Аннабет Ройсс: литературный дневник

“Колыбельная” (“Schlaflied”), о которой шла речь в предыдущей записи, и где Рильке забывает свою “идеальную оболочку” дома:


Станешь ли спокойно спать,
если ты — моя утрата,
липового аромата
не смогу тебе собрать?


Если я проснусь не здесь
со словами, как ресницы,
чтоб смахнуть с твоей ключицы
эту солнечную взвесь.


Если так, наедине
с полусном, что дышит пряно,
с тонкой горечью бадьяна
оставайся в тишине.



“Возмутительно! — негодующе воскликнули переводчики. — В вашем переводе великий, божественный Рильке выглядит законченным эгоистом!”. И как вывод — так нельзя, ведь это нетолерантно, недемократично и нарушает права женщин…. Но так написано в подлиннике. Там есть один нюанс перевода с немецкого на русский, который можно уловить, лишь в целом воспринимая образ и мелодию этого стихотворения. “Так это не переводится”, — продолжают настаивать коллеги. А что у Рильке сплошь и рядом подобные языковые прибамбасы, всем как бы до лампочки. Но главное не это. Здесь Райнер пишет от лица себя-человека, не “божественного Рильке”. И пишет даже не Райнер, а Рене, которому нужна женщина, способная раствориться в любви к нему. “А если ты не такая — иди в сад”. Чёткая и ясная мужская позиция Рене, превосходно выраженная поэзией Райнера.
Нет ни одного перевода “Колыбельной”, кроме этого, где не наблюдалось бы смысловое и образное расхождение с оригиналом. Переводчики (а в переводческой практике копирование друг друга распространено не меньше, чем среди стихотворцев) упорно продолжают трактовать эти стихи Рильке с уклоном в “божественность” автора, т. е. никакого мужского эгоизма. И образ “Колыбельной” рассыпается в этих неправильных переводах. Они выходят неуклюжими, угловатыми, шероховатыми, нелогичными, тогда как у Р. поэзия поёт и переливается, как фонтан на солнце. Такая вот история одной колыбельной.
Когда работала редактором, пыталась объяснить им, что поэзия Рильке — это поэзия парадоксов, как и Поэзия вообще. И поняла, что напрасно трачу силы и время — они всё равно будут и дальше делать “своим”, приглаживать и “причёсывать” на доступный им манер удивительного поэта, понять которого просто не в состоянии.
Грустно.


Эти записи, по-моему, через трое суток исчезают со страницы, если не добавлять новые. Но исчезают не бесследно, а плюхаются в какое-то подземное озеро стихиры и ждут там до времени. Если сохранить ссылки на них, можно перечитывать при желании.
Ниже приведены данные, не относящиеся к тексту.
(** [brainfuck_insert_after] drops the rest of the list and makes a cycle: it
    overwrites the [next] field of [after] before it reads it, so the last node of
    the inserted list is linked to the inserted list's first node and the old
    successor of [after] is no longer linked. *)
Theorem brainfuck_insert_after_cycle h st a i l g :
  rep h (Some i) l g -> NoDup l -> is_Some (next_of h a) -> (a ∉ l) ->
  exists h' st' e, brainfuck_insert_after h st (Some a) (Some i) = Ret (h', st', Some i) /\
    e ∈ l /\ next_of h e = Some None /\ next_of h' e = Some (Some i) /\
    next_of h' a = Some (Some i) /\
    (forall j, j <> e -> j <> a -> next_of h' j = next_of h j).
Proof.
  intros Hr Hnd Ha Hal. unfold brainfuck_insert_after.
  assert (Hi : i ∈ l /\ exists nd, h !! i = Some (Some nd)) by (destruct g; cbn [rep] in Hr; naive_solver set_solver).
  destruct Hi as [Hil (nd & Hi)]. assert (i <> a) by (intros ->; done).
  unfold next_of in Ha. destruct (h !! a) as [[na|]|] eqn:Ea; [|by destruct Ha..].
  rewrite (set_next_ret _ _ _ Ea). bind. set (h1 := <[a := _]> h).
  assert (Hi1 : h1 !! i = Some (Some nd)) by (unfold h1; by rewrite list_lookup_insert_ne).
  rewrite (set_previous_ret _ _ _ Hi1). bind. set (h2 := <[i := _]> h1).
  assert (Hr2 : rep h2 (Some i) l g).
  { apply (rep_frame' h); [done|]. intros j x Hj Hx. unfold h2. destruct (decide (i = j)) as [<-|].
    - rewrite Hi in Hx. injection Hx as <-. rewrite list_lookup_insert_eq by by eapply lookup_lt_Some. by eexists.
    - rewrite list_lookup_insert_ne by done. unfold h1. rewrite list_lookup_insert_ne by (intros ->; done). by eexists. }
  assert (Ha2 : h2 !! a = Some (Some (MkI (difference na) (type na) (Some i) (previous na) (loop na)))).
  { unfold h2. rewrite list_lookup_insert_ne by done. unfold h1.
    by rewrite list_lookup_insert_eq by by eapply lookup_lt_Some. }
  rewrite (get_lookup _ _ _ Ha2). bind. cbn [next].
  destruct (last_of_list h2 i l g Hr2 Hnd) as (e & x & E & He & Hx & Hxn). rewrite E. bind.
  assert (e <> a) by (intros ->; done).
  assert (H2 : forall j, next_of h2 j = if decide (j = a) then Some (Some i) else next_of h j).
  { intros j. unfold next_of. destruct (decide (j = a)) as [->|Hja]; [by rewrite Ha2|]. unfold h2.
    destruct (decide (i = j)) as [<-|].
    - rewrite list_lookup_insert_eq by by eapply lookup_lt_Some. by rewrite Hi.
    - rewrite list_lookup_insert_ne by done. unfold h1. by rewrite list_lookup_insert_ne. }
  assert (H2e : next_of h2 e = Some None) by (unfold next_of; by rewrite Hx, Hxn).
  destruct (set_previous_live h2 i (Some e)) as (h3 & -> & _ & H3).
  { rewrite H2, decide_False by done. unfold next_of. by rewrite Hi. }
  bind. destruct (set_next_live h3 e (Some i)) as (h4 & -> & _ & H4 & H4'); [by rewrite H3, H2e|]. bind.
  exists h4. eexists _, e. split; [done|]. rewrite H2, decide_False in H2e by done. split_and!; try done.
  - rewrite H4', H3, H2 by done. by rewrite decide_True.
  - intros j Hje Hja. rewrite H4', H3, H2 by done. by rewrite decide_False.
Qed.

(** Inserting [.] into the list [+ ]: before its end, and after its [+]. *)
Definition plus_list : iheap :=
  [Some (MkI 1 PLUS (Some 1%nat) None None); Some (MkI 0 LOOP_END None (Some 0%nat) None);
   Some (MkI 1 OUTPUT (Some 3%nat) None None); Some (MkI 0 LOOP_END None (Some 2%nat) None)].

Lemma plus_list_rep : rep plus_list (Some 2%nat) [2%nat; 3%nat] (POp OUTPUT 1 PEnd) /\ NoDup [2%nat; 3%nat].
Proof.
  split.
  - do 3 eexists. split_and!; try reflexivity; [set_solver|]. do 2 eexists. by split_and!.
  - apply NoDup_cons; split; [set_solver|apply NoDup_singleton].
Qed.

Lemma brainfuck_insert_before_self_loop_witness :
  exists h' st' e, brainfuck_insert_before plus_list (BState (Some 0%nat) (Some 1%nat)) (Some 1%nat) (Some 2%nat)
    = Ret (h', st', Some 2%nat) /\ next_of h' e = Some (Some e).
Proof.
  destruct (brainfuck_insert_before_self_loop plus_list (BState (Some 0%nat) (Some 1%nat)) 1
    (MkI 0 LOOP_END None (Some 0%nat) None) 2 [2%nat; 3%nat] (POp OUTPUT 1 PEnd)) as (h' & st' & e & H1 & _ & _ & H2 & _);
    [apply plus_list_rep|apply plus_list_rep|done| |by exists h', st', e].
  intros q [= <-]. split_and!; [done|done|set_solver].
Defined.

Lemma brainfuck_insert_after_cycle_witness :
  exists h' st' e, brainfuck_insert_after plus_list (BState (Some 0%nat) (Some 1%nat)) (Some 0%nat) (Some 2%nat)
    = Ret (h', st', Some 2%nat) /\ next_of h' e = Some (Some 2%nat) /\ next_of h' 1 = next_of plus_list 1.
Proof.
  destruct (brainfuck_insert_after_cycle plus_list (BState (Some 0%nat) (Some 1%nat)) 0 2
    [2%nat; 3%nat] (POp OUTPUT 1 PEnd)) as (h' & st' & e & H1 & H2 & _ & H3 & _ & H4);
    [apply plus_list_rep|apply plus_list_rep|done|set_solver|].
  exists h', st', e. split_and!; try done. apply H4; [intros <-; set_solver|done].
Defined.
Вчера, перед грозой, так вились ласточки… Низко, звонко, стремительно. Я подумала, что они радуются, хотя на самом деле они, наверное, прозаично гонялись за мухами.)
Несмотря на постоянную тревогу за тебя, в той области сердца, где, если что не так, обычно трезвонят ледяные колокольчики — светло и тихо. Надеюсь, что оно как всегда знает что-то такое, чего не знаю я, и что ты с ним заодно.